START Data provided

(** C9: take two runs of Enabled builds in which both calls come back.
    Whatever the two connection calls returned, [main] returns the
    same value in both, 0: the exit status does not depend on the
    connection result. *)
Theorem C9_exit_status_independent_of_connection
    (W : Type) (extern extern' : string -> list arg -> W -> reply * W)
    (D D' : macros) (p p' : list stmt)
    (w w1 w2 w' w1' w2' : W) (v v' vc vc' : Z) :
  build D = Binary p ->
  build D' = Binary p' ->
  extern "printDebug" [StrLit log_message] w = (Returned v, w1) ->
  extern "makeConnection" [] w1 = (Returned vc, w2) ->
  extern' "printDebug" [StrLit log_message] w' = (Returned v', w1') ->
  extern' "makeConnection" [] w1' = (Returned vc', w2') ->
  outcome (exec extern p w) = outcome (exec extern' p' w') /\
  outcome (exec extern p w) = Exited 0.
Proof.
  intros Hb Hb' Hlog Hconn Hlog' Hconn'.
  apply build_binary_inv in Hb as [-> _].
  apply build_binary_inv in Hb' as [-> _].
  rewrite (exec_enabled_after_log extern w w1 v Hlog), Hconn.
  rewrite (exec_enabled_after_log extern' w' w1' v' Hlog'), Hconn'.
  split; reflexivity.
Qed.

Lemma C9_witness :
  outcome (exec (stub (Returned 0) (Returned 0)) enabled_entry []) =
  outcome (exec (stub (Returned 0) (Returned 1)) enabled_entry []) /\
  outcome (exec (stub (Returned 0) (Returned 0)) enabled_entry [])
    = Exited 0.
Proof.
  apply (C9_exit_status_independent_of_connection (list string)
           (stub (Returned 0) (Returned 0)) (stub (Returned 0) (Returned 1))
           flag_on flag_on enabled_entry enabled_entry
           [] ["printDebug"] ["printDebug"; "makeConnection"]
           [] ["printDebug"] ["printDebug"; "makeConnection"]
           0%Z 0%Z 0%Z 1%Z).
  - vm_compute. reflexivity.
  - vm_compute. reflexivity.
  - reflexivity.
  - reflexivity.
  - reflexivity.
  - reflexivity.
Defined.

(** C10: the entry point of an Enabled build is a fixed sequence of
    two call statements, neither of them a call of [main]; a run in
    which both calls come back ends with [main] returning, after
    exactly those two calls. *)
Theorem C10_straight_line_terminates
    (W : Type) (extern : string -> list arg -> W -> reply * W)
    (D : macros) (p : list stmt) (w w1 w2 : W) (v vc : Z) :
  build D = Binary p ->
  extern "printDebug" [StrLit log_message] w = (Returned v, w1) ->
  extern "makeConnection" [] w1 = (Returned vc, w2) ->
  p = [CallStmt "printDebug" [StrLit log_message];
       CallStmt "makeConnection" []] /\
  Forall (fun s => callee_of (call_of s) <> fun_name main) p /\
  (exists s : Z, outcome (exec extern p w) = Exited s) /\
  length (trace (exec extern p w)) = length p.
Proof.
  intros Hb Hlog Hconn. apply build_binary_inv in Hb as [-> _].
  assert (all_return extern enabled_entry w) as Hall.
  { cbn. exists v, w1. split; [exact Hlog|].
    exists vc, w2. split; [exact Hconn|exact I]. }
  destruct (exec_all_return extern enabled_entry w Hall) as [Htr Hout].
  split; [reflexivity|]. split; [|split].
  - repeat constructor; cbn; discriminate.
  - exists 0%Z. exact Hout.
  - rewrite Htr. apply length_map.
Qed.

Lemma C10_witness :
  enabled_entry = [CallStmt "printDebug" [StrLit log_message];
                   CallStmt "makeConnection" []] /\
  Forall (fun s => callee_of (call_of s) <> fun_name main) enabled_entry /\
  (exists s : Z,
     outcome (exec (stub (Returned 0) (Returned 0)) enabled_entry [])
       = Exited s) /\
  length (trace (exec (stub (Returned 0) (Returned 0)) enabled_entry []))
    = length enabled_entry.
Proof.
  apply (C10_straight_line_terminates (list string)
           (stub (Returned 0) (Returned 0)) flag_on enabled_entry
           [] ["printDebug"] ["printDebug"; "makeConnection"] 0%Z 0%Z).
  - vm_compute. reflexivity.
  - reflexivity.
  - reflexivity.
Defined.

END Data provided
START Data provided

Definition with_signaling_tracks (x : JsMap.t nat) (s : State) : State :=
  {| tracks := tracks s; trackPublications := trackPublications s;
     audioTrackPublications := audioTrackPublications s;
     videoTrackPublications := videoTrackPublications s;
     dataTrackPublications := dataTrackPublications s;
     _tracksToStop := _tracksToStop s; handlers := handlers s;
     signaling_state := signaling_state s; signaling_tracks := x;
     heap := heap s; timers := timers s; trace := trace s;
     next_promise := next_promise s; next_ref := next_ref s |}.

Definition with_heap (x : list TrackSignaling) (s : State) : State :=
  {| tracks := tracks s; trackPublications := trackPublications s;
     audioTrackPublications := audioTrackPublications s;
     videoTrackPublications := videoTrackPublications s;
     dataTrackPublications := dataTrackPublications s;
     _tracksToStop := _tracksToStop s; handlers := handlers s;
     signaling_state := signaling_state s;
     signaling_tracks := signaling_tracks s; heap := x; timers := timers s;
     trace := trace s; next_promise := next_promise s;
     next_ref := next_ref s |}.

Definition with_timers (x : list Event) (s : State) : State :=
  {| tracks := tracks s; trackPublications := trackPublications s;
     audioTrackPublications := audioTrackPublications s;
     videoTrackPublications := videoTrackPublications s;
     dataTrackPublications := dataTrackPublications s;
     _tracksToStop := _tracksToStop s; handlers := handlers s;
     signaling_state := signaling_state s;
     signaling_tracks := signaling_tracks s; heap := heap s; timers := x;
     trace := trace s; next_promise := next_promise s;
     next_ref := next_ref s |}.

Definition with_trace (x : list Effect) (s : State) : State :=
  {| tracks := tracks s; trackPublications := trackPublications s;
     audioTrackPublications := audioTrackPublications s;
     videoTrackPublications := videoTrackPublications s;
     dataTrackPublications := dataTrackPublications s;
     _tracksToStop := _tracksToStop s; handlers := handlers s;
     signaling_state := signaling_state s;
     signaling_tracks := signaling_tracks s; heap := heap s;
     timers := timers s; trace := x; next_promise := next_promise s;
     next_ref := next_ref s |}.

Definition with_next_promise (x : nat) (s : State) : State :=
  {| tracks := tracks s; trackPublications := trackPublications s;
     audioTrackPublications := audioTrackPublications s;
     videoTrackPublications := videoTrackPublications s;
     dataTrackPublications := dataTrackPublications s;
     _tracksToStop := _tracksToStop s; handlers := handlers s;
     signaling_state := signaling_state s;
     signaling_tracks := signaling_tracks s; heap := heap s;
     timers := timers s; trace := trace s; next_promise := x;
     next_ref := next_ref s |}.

END Data provided

- _Task objective_:
When a line in the listing has the word "Hlog", return that line.

- _Solution_:
  intros Hb Hb' Hlog Hconn Hlog' Hconn'.
  rewrite (exec_enabled_after_log extern w w1 v Hlog), Hconn.
  rewrite (exec_enabled_after_log extern' w' w1' v' Hlog'), Hconn'.
  intros Hb Hlog Hconn. apply build_binary_inv in Hb as [-> _].
  { cbn. exists v, w1. split; [exact Hlog|].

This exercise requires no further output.